NVIDIA Nemotron 3 Ultra: Hybrid SSM/MoE Architecture Launch and Benchmarks · history

Version 1

2026-06-05 02:17 UTC · 65 items

What

NVIDIA launched Nemotron 3 Ultra, a 550B-total-parameter (55B active) hybrid Mamba SSM/MoE model, at Jensen Huang's Computex 2026 keynote and shipped it on June 4, 2026 [1][3]. The model is positioned as the most capable US open-weights model for long-running agentic workloads [17][2]. Independent benchmarks place it ahead of Qwen3.6-27B on Artificial Analysis's metric (47.7 vs 45.8) [5] and roughly 10x cheaper than GPT-5.5 for comparable code generation tasks [7]. Reception is split: enterprise integrators adopted it same-day [11][12], while skeptics question whether it meaningfully advances the open-source frontier beyond inference-speed optimization [14][15].

Why it matters

An open-weights model at this scale, with MoE-driven cost efficiency and an architecture specifically designed for long-context agentic tasks, lowers the cost barrier for enterprises that would otherwise depend on proprietary APIs.

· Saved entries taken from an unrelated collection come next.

Local Ltac item_cases x :=
  destruct x as [| [[ty med cap pm ents]] | [[ty med cap pm ents] th w hgt dur ss]
                 | m | [[ty med cap pm ents] th dur perf ttl]
                 | [[ty med cap pm ents] th dct] | dyn].

(** What the loop leaves at the position of a handled item that carries
    its primary reference. *)
Lemma rewritten_item x i (f : RequestFileData) :
  supported x = true ->
  item_media x = Some f ->
  item_media (rewritten i x)
    = Some (placeholder ("attach://file-" +:+ Itoa (Z.of_nat i)) f) /\
  item_thumb (rewritten i x)
    = placeholder ("attach://file-" +:+ Itoa (Z.of_nat i) +:+ "-thumb")
        <$> item_thumb x /\
  other_fields (rewritten i x) = other_fields x.
Proof.
  intros Hsup Hmed. unfold rewritten, prepareInputMediaParam.
  rewrite <- Sprintf_attach, <- Sprintf_attach_thumb.
  generalize (Sprintf "attach://file-%d" (Z.of_nat i))
             (Sprintf "attach://file-%d-thumb" (Z.of_nat i)).
  intros tok tok_thumb. unfold placeholder.
  item_cases x; try discriminate Hsup; cbv in Hmed; subst med; simpl;
    destruct (NeedsUpload f) eqn:Hup; simpl; rewrite ?Hup;
    try (destruct th as [t |]; simpl; [destruct (NeedsUpload t) eqn:Ht |]);
    simpl; rewrite ?Hup, ?Ht; auto.
Qed.
(** * wptc-reverts: the recent-change handler of [src/index.ts]

    A shallow embedding of the listener that [WPTCReverts.start] registers
    on the [mediawiki.recentchange] stream, together with the part of the
    ECMAScript runtime it relies on (strings as sequences of UTF-16 code
    units, backtracking regular expressions, [String.prototype.replace]
    with its [$] substitutions, [String.prototype.substr]). *)

From Stdlib Require Import String Ascii Decimal.
From Stdlib Require Import NArith ZArith Bool Lia List.
Import ListNotations.
Open Scope list_scope.

(** ** ECMAScript strings and regular expressions *)
Module JS.

(** A JavaScript string is a sequence of 16-bit code units; [length] is
    the [.length] property. *)
Definition code_unit := N.
Definition jsstring := list code_unit.

(** A string literal of the source (ASCII text). *)
Definition js (s : string) : jsstring :=
  map N_of_ascii (list_ascii_of_string s).

(** The double quote, which the templates embed. *)
Definition dquote : code_unit := 34%N.

Fixpoint str_eqb (a b : jsstring) : bool :=
  match a, b with
  | [], [] => true
  | x :: a', y :: b' => N.eqb x y && str_eqb a' b'
  | _, _ => false
  end.

(** [startsWith p s]: [p] is a prefix of [s]. *)
Fixpoint startsWith (p s : jsstring) : bool :=
  match p with
  | [] => true
  | x :: p' =>
      match s with
      | [] => false
      | y :: s' => N.eqb x y && startsWith p' s'
      end
  end.

(** [String.prototype.includes]. *)
Fixpoint String_includes (s p : jsstring) : bool :=
  startsWith p s ||
  match s with
  | [] => false
  | _ :: s' => String_includes s' p
  end.

(** [endsWith s p]: [p] is a suffix of [s]. *)
Fixpoint endsWith (s p : jsstring) : bool :=
  str_eqb s p ||
  match s with
  | [] => false
  | _ :: s' => endsWith s' p
  end.

(** [Array.prototype.includes] on an array of strings. *)
Definition Array_includes (a : list jsstring) (x : jsstring) : bool :=
  existsb (str_eqb x) a.

(** [String.prototype.substr(start, length)] at [start = 0]: the length
    is clamped to [0 .. s.length]. *)
Definition substr0 (s : jsstring) (len : Z) : jsstring :=
  firstn (Z.to_nat (Z.min (Z.max len 0) (Z.of_nat (length s)))) s.
(** * ExcaliDash private vault: client-side cryptography and session state

    A shallow embedding of the vault core of the ExcaliDash frontend:

    - [frontend/src/utils/crypto.ts]: hex codec, key derivation, the two
      authenticated-encryption wrappers and the verification digest;
    - the [api] module: the vault requests sent to the backend;
    - [frontend/src/context/VaultContext.tsx]: the [VaultProvider] hooks
      ([lock], [unlock], [setupVault], [changePassword]) and the auto-lock
      timer.

    Byte arrays ([Uint8Array]) are [list byte]; JavaScript strings are
    [string], that is, strings of code units below 256; a rejected promise
    or a thrown exception is the [inr] branch of a result; everything the
    functions read or write besides their arguments (entropy, network,
    timers, React state) lives in one explicit [World] that is threaded
    through the [Async] monad. What the browser provides (text and JSON
    codecs, base64, the primitives behind [crypto.subtle]) is a parameter,
    [WebPlatform]; what the backend does is another, [Backend]. *)

From Stdlib Require Import ZArith NArith List String Ascii Lia Bool.
From Stdlib Require Import Strings.Byte HexadecimalString.
From stdpp Require Import gmap strings list fin_maps.

Import ListNotations.
Open Scope string_scope.
Open Scope list_scope.

(** Uint8Array *)
Abbreviation bytes := (list byte).

(* ===================================================================== *)
(** ** Hex codec ([bytesToHex] / [hexToBytes])                            *)
(* ===================================================================== *)

Module Hex.

(** [Number.prototype.toString(16)] on a non-negative integer. *)
Definition toString16 (n : N) : string :=
  NilZero.string_of_uint (N.to_hex_uint n).

(** [String.prototype.padStart(targetLength, padString)]: the pad string
    is repeated and truncated to the missing length. *)
Fixpoint repeat_string (fill : string) (k : nat) : string :=
  match k with
  | O => ""
  | S k' => fill +:+ repeat_string fill k'
  end.

Definition padStart (targetLength : nat) (padString s : string) : string :=
  let len := String.length s in
  if (targetLength <=? len)%nat then s
  else if String.eqb padString "" then s
  else substring 0 (targetLength - len) (repeat_string padString (targetLength - len)) +:+ s.

(** [(b) => b.toString(16).padStart(2, "0")] *)
Definition byteToHex (b : byte) : string :=
  padStart 2 "0" (toString16 (Byte.to_N b)).

(** [Array.from(bytes).map(...).join("")] *)
Definition bytesToHex (bs : bytes) : string :=
  String.concat "" (map byteToHex bs).

(** White space skipped by [parseInt] (the code units below 256 of
    ECMAScript's WhiteSpace and LineTerminator). *)
Definition isStrWhiteSpace (c : ascii) : bool :=
  let n := nat_of_ascii c in
  ((9 <=? n) && (n <=? 13) || (n =? 32) || (n =? 160))%nat.

Fixpoint trimStart (s : string) : string :=
  match s with
  | String c s' => if isStrWhiteSpace c then trimStart s' else s
  | EmptyString => s
  end.

(** Value of a radix-16 digit, [None] for any other character. *)
Definition hexDigitValue (c : ascii) : option Z :=
  let n := Z.of_nat (nat_of_ascii c) in
  if ((48 <=? n) && (n <=? 57))%Z then Some (n - 48)%Z
  else if ((97 <=? n) && (n <=? 102))%Z then Some (n - 87)%Z
  else if ((65 <=? n) && (n <=? 70))%Z then Some (n - 55)%Z
  else None.

(** The longest prefix of radix-16 digits, most significant first. *)
Fixpoint leadingDigits (s : string) : list Z :=
  match s with
  | String c s' =>
      match hexDigitValue c with
      | Some d => d :: leadingDigits s'
      | None => []
      end
  | EmptyString => []
  end.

The 10x cost gap versus GPT-5.5 is large enough to reshape model-selection decisions if reliability concerns prove addressable.

Open questions

Does Nemotron 3 Ultra meet production reliability standards? CodeRabbit found it 'close to baseline' but raised a specific reliability caveat [9][10].
Will independent benchmark suites beyond NVIDIA's chosen GDPval-AA confirm its ranking claims? The metric was sourced from Artificial Analysis and used in the keynote itself [4], and BenchLM.ai had no data at launch [18].
Does the ~10x cost advantage over GPT-5.5 [7] hold across task types beyond code generation, and does latency stay competitive at scale?
Which additional cloud and enterprise platforms will integrate it beyond early adopters Glean and Nebius [11][12], and will xAI's explicit non-adoption [16] prove representative of a broader closed-ecosystem pattern?

Narrative

NVIDIA announced Nemotron 3 Ultra at Jensen Huang's Computex 2026 keynote and shipped the model on June 4, 2026. It has 550B total parameters with 55B active — a mixture-of-experts ratio of roughly 10:1 — and uses a hybrid architecture combining Mamba-style state-space models (SSM) with a standard Transformer backbone [1][2]. The SSM component handles long sequences without the quadratic memory cost of full attention, making the architecture suited to extended agentic reasoning and multi-step tool use [2]. NVIDIA claims it is the most intelligent US open-weights model, and the Computex keynote slide used Artificial Analysis benchmark data to support that claim [3][4].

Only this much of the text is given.